Your immediate problem can be fixed by removing damager
from the FireServer
call -- the LocalPlayer is already given to the server script by Roblox, so if you send it again, the server ends up with the first two parameters being the same.
Next, your server script isn't finding the player to damage correctly. FindFirstChild
takes in a name, not an instance - a simple fix is to have damaged.Name
instead of damaged
on that line.
A potentially big problem is one that you won't run into unless your game attracts exploiters. The rule with RemoteEvents is to assume that someone will have complete scriptual access to every RemoteEvent you make (ie they can trigger any RemoteEvent/RemoteFunction with any arguments they want, as many times as they want). ex, imagine that an exploiter ran this script in your place (which they could do):
01 | local dmg = game.ReplicatedStorage.RemoteEvents.Damage |
04 | for _, player in ipairs (game.Players:GetPlayers()) do |
05 | if player ~ = game.Players.LocalPlayer then |
06 | dmg:FireServer(player, 1000000 ) |
09 | dmg:FireServer(game.Players.LocalPlayer, - 100000 ) |
Everyone is now being constantly killed except the exploiter (who is continually healing himself) and your server would be happily accepting these commands! Things to do:
- The server should know the damage level; it doesn't need the client to tell it. You should be able to look up the weapon that the player is currently using and how much damage it is supposed to do.

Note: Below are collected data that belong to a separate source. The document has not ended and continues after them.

Lemma membership_delete_404_iff_witness :
  status (dispatch (ShoppingCartViewSet.delete Sample.bob 7) Sample.db).1
  = HTTP_404_NOT_FOUND
  ∧ ¬ (∀ u, u ∈ users Sample.db → User.pk u ≠ 2).
Proof.
  pose proof (membership_delete_404_iff Sample.db Sample.bob 7)
    as (Hcart & _ & _).
  pose proof (membership_delete_404_iff Sample.db Sample.bob 2)
    as (_ & _ & Hsub).
  split.
  - apply Hcart. intros r Hr.
    change (r ∈ [Sample.porridge; Sample.soup]) in Hr.
    by apply elem_of_cons in Hr as [-> | ->%list_elem_of_singleton].
  - intros Hno. apply (Hsub User.username) in Hno. discriminate Hno.
Defined.

Lemma membership_delete_tables (db : DB) (caller : User.t)
    (id : Z) :
  only_shrinks shopping_list set_shopping_list db
    (dispatch (ShoppingCartViewSet.delete caller id) db).2
  ∧ only_shrinks favorites set_favorites db
      (dispatch (FavoriteRecipeViewSet.delete caller id) db).2
  ∧ ∀ User__str__ : User.t → string,
      only_shrinks subscriptions set_subscriptions db
        (dispatch (SubscribeViewSet.delete User__str__ caller id) db).2.
Proof.
  split_and!; [| |intros str]; rewrite dispatch_store; unfold only_shrinks.
  - rewrite ShoppingCartViewSet_delete_shape.
    destruct (toggle_delete_store recipes Recipe.pk shopping_list
                ShoppingCart.pk set_shopping_list
                (λ recipe c, ShoppingCart.user c = User.pk caller
                             ∧ ShoppingCart.recipe c = Recipe.pk recipe)
                (λ recipe, "Рецепт (" ++ Recipe.name recipe
                           ++ ") уже отсутствует в списке покупок.")
                db id) as [-> | (m & _ & _ & ->)].
    + by destruct db.
    + split; [done|apply sublist_filter].
  - rewrite FavoriteRecipeViewSet_delete_shape.
    destruct (toggle_delete_store recipes Recipe.pk favorites
                FavoriteRecipe.pk set_favorites
                (λ recipe f, FavoriteRecipe.user f = User.pk caller
                             ∧ FavoriteRecipe.recipe f = Recipe.pk recipe)
                (λ recipe, "Рецепт (" ++ Recipe.name recipe
                           ++ ") уже отсутствует в избранном.")
                db id) as [-> | (m & _ & _ & ->)].
    + by destruct db.
    + split; [done|apply sublist_filter].
  - rewrite SubscribeViewSet_delete_shape.
    destruct (toggle_delete_store users User.pk subscriptions
                Subscribe.pk set_subscriptions
                (λ author s, Subscribe.user s = User.pk caller
                             ∧ Subscribe.subscribing s = User.pk author)
                (λ author, "Автор " ++ str author
                           ++ " отсутствут в Ваших подписках.")
                db id) as [-> | (m & _ & _ & ->)].
    + by destruct db.
    + split; [done|apply sublist_filter].
Qed.

(** X2. Whatever the store, a membership delete changes nothing but its
    own membership table, and that table only loses rows. *)
Theorem membership_delete_only_shrinks (db : DB) (caller : User.t)
    (id : Z) :
  only_shrinks shopping_list set_shopping_list db
    (dispatch (ShoppingCartViewSet.delete caller id) db).2
  ∧ only_shrinks favorites set_favorites db
      (dispatch (FavoriteRecipeViewSet.delete caller id) db).2
  ∧ ∀ User__str__ : User.t → string,
      only_shrinks subscriptions set_subscriptions db
        (dispatch (SubscribeViewSet.delete User__str__ caller id) db).2.
Proof. apply membership_delete_tables. Qed.

(** X3. On a store that keeps its keys unique a membership delete answers
    204, 400 or 404: no lookup of the handler raises a server error. *)
Theorem membership_delete_no_server_error (db : DB) (caller : User.t)
    (id : Z) :
  integrity db →
  let answers (out : Response * DB) :=
    status out.1 = HTTP_204_NO_CONTENT
    ∨ status out.1 = HTTP_400_BAD_REQUEST
    ∨ status out.1 = HTTP_404_NOT_FOUND in
  answers (dispatch (ShoppingCartViewSet.delete caller id) db)
  ∧ answers (dispatch (FavoriteRecipeViewSet.delete caller id) db)
  ∧ ∀ User__str__ : User.t → string,
      answers (dispatch (SubscribeViewSet.delete User__str__ caller id) db).
Proof.
  intros [Husers Hrecipes Hfav Hcart Hsubs] answers. unfold answers.
  split_and!; [| |intros str].
  - cart_as_toggle @toggle_delete_statuses caller; done.
  - favorite_as_toggle @toggle_delete_statuses caller; done.
  - subscribe_as_toggle @toggle_delete_statuses caller; done.
Qed.

Lemma membership_delete_no_server_error_witness :
  integrity Sample.db
  ∧ (status (dispatch (FavoriteRecipeViewSet.delete Sample.alice 2)
               Sample.db).1 = HTTP_204_NO_CONTENT
     ∨ status (dispatch (FavoriteRecipeViewSet.delete Sample.alice 2)
                 Sample.db).1 = HTTP_400_BAD_REQUEST
     ∨ status (dispatch (FavoriteRecipeViewSet.delete Sample.alice 2)
                 Sample.db).1 = HTTP_404_NOT_FOUND).
Proof.
  split; [exact Sample_integrity|].
  exact (proj1 (proj2 (membership_delete_no_server_error Sample.db
                         Sample.alice 2 Sample_integrity))).
Defined.

(** X4. A membership delete keeps the integrity of the store. *)
Theorem membership_delete_keeps_integrity (db : DB) (caller : User.t)
    (id : Z) :
  integrity db →
  integrity (dispatch (ShoppingCartViewSet.delete caller id) db).2
  ∧ integrity (dispatch (FavoriteRecipeViewSet.delete caller id) db).2
  ∧ ∀ User__str__ : User.t → string,
      integrity
        (dispatch (SubscribeViewSet.delete User__str__ caller id) db).2.
Proof.
  intros Hint.
  pose proof (membership_delete_tables db caller id)
    as (Hcart & Hfav & Hsub).
  destruct Hint as [Husers Hrecipes Hf Hc Hs].
  split_and!; [| |intros str].
  - destruct Hcart as [-> Hsl]. split; simpl; try done.
    eapply sublist_NoDup; [exact Hc|]. by apply fmap_sublist.
  - destruct Hfav as [-> Hsl]. split; simpl; try done.
    eapply sublist_NoDup; [exact Hf|]. by apply fmap_sublist.
  - destruct (Hsub str) as [-> Hsl]. split; simpl; try done.
    eapply sublist_NoDup; [exact Hs|]. by apply fmap_sublist.
Qed.

Lemma membership_delete_keeps_integrity_witness :
  integrity Sample.db
  ∧ integrity
      (dispatch (ShoppingCartViewSet.delete Sample.alice 1) Sample.db).2.
Proof.
  split; [exact Sample_integrity|].
  exact (proj1 (membership_delete_keeps_integrity Sample.db Sample.alice 1
                  Sample_integrity)).
Defined.

(** X5. On a store that keeps its keys unique, a membership delete that
    answered 204 answers 400 when it is repeated, and the repeated request
    leaves the store as the first one left it. *)
Theorem membership_delete_twice (db : DB) (caller : User.t) (id : Z) :
  integrity db →
  (let del := dispatch (ShoppingCartViewSet.delete caller id) in
   status (del db).1 = HTTP_204_NO_CONTENT →
   status (del (del db).2).1 = HTTP_400_BAD_REQUEST
   ∧ (del (del db).2).2 = (del db).2)
  ∧ (let del := dispatch (FavoriteRecipeViewSet.delete caller id) in
     status (del db).1 = HTTP_204_NO_CONTENT →
     status (del (del db).2).1 = HTTP_400_BAD_REQUEST
     ∧ (del (del db).2).2 = (del db).2)
  ∧ ∀ User__str__ : User.t → string,
      let del := dispatch (SubscribeViewSet.delete User__str__ caller id) in
      status (del db).1 = HTTP_204_NO_CONTENT →
      status (del (del db).2).1 = HTTP_400_BAD_REQUEST
      ∧ (del (del db).2).2 = (del db).2.
Proof.
  intros [Husers Hrecipes Hfav Hcart Hsubs].
  split_and!; [| |intros str]; intros del; unfold del.
  - cart_as_toggle @toggle_delete_twice caller; done.
  - favorite_as_toggle @toggle_delete_twice caller; done.
  - subscribe_as_toggle @toggle_delete_twice caller; done.
Qed.

Lemma membership_delete_twice_witness :
  let del := dispatch (ShoppingCartViewSet.delete Sample.alice 1) in
  integrity Sample.db
  ∧ status (del Sample.db).1 = HTTP_204_NO_CONTENT
  ∧ status (del (del Sample.db).2).1 = HTTP_400_BAD_REQUEST
  ∧ (del (del Sample.db).2).2 = (del Sample.db).2.
Proof.
  intros del. split; [exact Sample_integrity|]. split; [reflexivity|].
  apply (membership_delete_twice Sample.db Sample.alice 1 Sample_integrity).
  reflexivity.
Defined.

(** X6. On a store that keeps its keys unique and numbers the rows of a
    membership table with distinct primary keys, a delete that answers 204
    removes one row of the table and keeps every row that is not the
    caller's row for the target. *)
Theorem membership_delete_removes_one_row (db : DB) (caller : User.t)
    (id : Z) :
  integrity db →
  (NoDup (ShoppingCart.pk <$> shopping_list db) →
   let out := dispatch (ShoppingCartViewSet.delete caller id) db in
   status out.1 = HTTP_204_NO_CONTENT →
   length (shopping_list db) = S (length (shopping_list out.2))
   ∧ ∀ x, x ∈ shopping_list db →
          ¬ (ShoppingCart.user x = User.pk caller
             ∧ ShoppingCart.recipe x = id) →
          x ∈ shopping_list out.2)
  ∧ (NoDup (FavoriteRecipe.pk <$> favorites db) →
     let out := dispatch (FavoriteRecipeViewSet.delete caller id) db in
     status out.1 = HTTP_204_NO_CONTENT →
     length (favorites db) = S (length (favorites out.2))
     ∧ ∀ x, x ∈ favorites db →
            ¬ (FavoriteRecipe.user x = User.pk caller
               ∧ FavoriteRecipe.recipe x = id) →
            x ∈ favorites out.2)
  ∧ (NoDup (Subscribe.pk <$> subscriptions db) →
     ∀ User__str__ : User.t → string,
       let out :=
         dispatch (SubscribeViewSet.delete User__str__ caller id) db in
       status out.1 = HTTP_204_NO_CONTENT →
       length (subscriptions db) = S (length (subscriptions out.2))
       ∧ ∀ x, x ∈ subscriptions db →
              ¬ (Subscribe.user x = User.pk caller
                 ∧ Subscribe.subscribing x = id) →
              x ∈ subscriptions out.2).
Proof.
  intros [Husers Hrecipes Hfav Hcart Hsubs].
  split_and!; [intros Hpk out Hst|intros Hpk out Hst|intros Hpk str out Hst];
    unfold out in *; clear out.
  - rewrite ShoppingCartViewSet_delete_shape in *.
    assert (∀ (t : Recipe.t) (m : ShoppingCart.t),
              ShoppingCart.user m = User.pk caller
              ∧ ShoppingCart.recipe m = Recipe.pk t →
              (ShoppingCart.user m, ShoppingCart.recipe m)
              = (User.pk caller, Recipe.pk t)) as Hkey
      by (by intros ? ? [-> ->]).
    destruct (toggle_delete_one_row recipes Recipe.pk shopping_list
                ShoppingCart.pk set_shopping_list _ _ _ _ Hkey
                (λ _ _, eq_refl) db id Hrecipes Hcart Hpk Hst)
      as [Hlen Hkeep].
    split; [done|]. intros x Hx Hnot. apply Hkeep; [done|].
    intros t <- [? ?]. by apply Hnot.
  - rewrite FavoriteRecipeViewSet_delete_shape in *.
    assert (∀ (t : Recipe.t) (m : FavoriteRecipe.t),
              FavoriteRecipe.user m = User.pk caller
              ∧ FavoriteRecipe.recipe m = Recipe.pk t →
              (FavoriteRecipe.user m, FavoriteRecipe.recipe m)
              = (User.pk caller, Recipe.pk t)) as Hkey
      by (by intros ? ? [-> ->]).
    destruct (toggle_delete_one_row recipes Recipe.pk favorites
                FavoriteRecipe.pk set_favorites _ _ _ _ Hkey
                (λ _ _, eq_refl) db id Hrecipes Hfav Hpk Hst)
      as [Hlen Hkeep].
    split; [done|]. intros x Hx Hnot. apply Hkeep; [done|].
    intros t <- [? ?]. by apply Hnot.
  - rewrite SubscribeViewSet_delete_shape in *.
    assert (∀ (t : User.t) (m : Subscribe.t),
              Subscribe.user m = User.pk caller
              ∧ Subscribe.subscribing m = User.pk t →
              (Subscribe.user m, Subscribe.subscribing m)
              = (User.pk caller, User.pk t)) as Hkey
      by (by intros ? ? [-> ->]).
    destruct (toggle_delete_one_row users User.pk subscriptions
                Subscribe.pk set_subscriptions _ _ _ _ Hkey
                (λ _ _, eq_refl) db id Husers Hsubs Hpk Hst)
      as [Hlen Hkeep].
    split; [done|]. intros x Hx Hnot. apply Hkeep; [done|].
    intros t <- [? ?]. by apply Hnot.
Qed.

Lemma membership_delete_removes_one_row_witness :
  let out := dispatch (ShoppingCartViewSet.delete Sample.alice 1)
               (set_shopping_list
                  [ShoppingCart.mk 1 1 1; ShoppingCart.mk 2 2 1;
                   ShoppingCart.mk 3 1 2] Sample.db) in
  length (shopping_list out.2) = 2%nat
  ∧ ShoppingCart.mk 2 2 1 ∈ shopping_list out.2
  ∧ ShoppingCart.mk 3 1 2 ∈ shopping_list out.2.
Proof.
  set (db := set_shopping_list
               [ShoppingCart.mk 1 1 1; ShoppingCart.mk 2 2 1;
                ShoppingCart.mk 3 1 2] Sample.db).
  assert (integrity db) as Hint by (split; compute_done).
  assert (NoDup (ShoppingCart.pk <$> shopping_list db)) as Hpk
    by compute_done.
  destruct (proj1 (membership_delete_removes_one_row db Sample.alice 1
                     Hint) Hpk) as [Hlen Hkeep]; [reflexivity|].
  intros out. split_and!.
  - apply (inj S). exact (eq_sym Hlen).
  - apply Hkeep; [by right; left|]. by intros [? _].
  - apply Hkeep; [by right; right; left|]. by intros [_ ?].
Defined.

- Ideally, make sure that the player is at least near the person they are theoretically damaging. Also make sure that players aren't teleporting around too much (an exploiter should be able to do this with ease).
- Consider keeping track of weapon cooldowns so that an exploiter can't attack more frequently than you want them to.
Do note that just because a player has requested to attack while on cooldown, that doesn't prove that they're an exploiter (even if you have code in the LocalScripts to respect cooldown as well) -- lag can play a part. Similarly, the server may see characters appear to "teleport" short distances legitimately if the client had a lag-spike.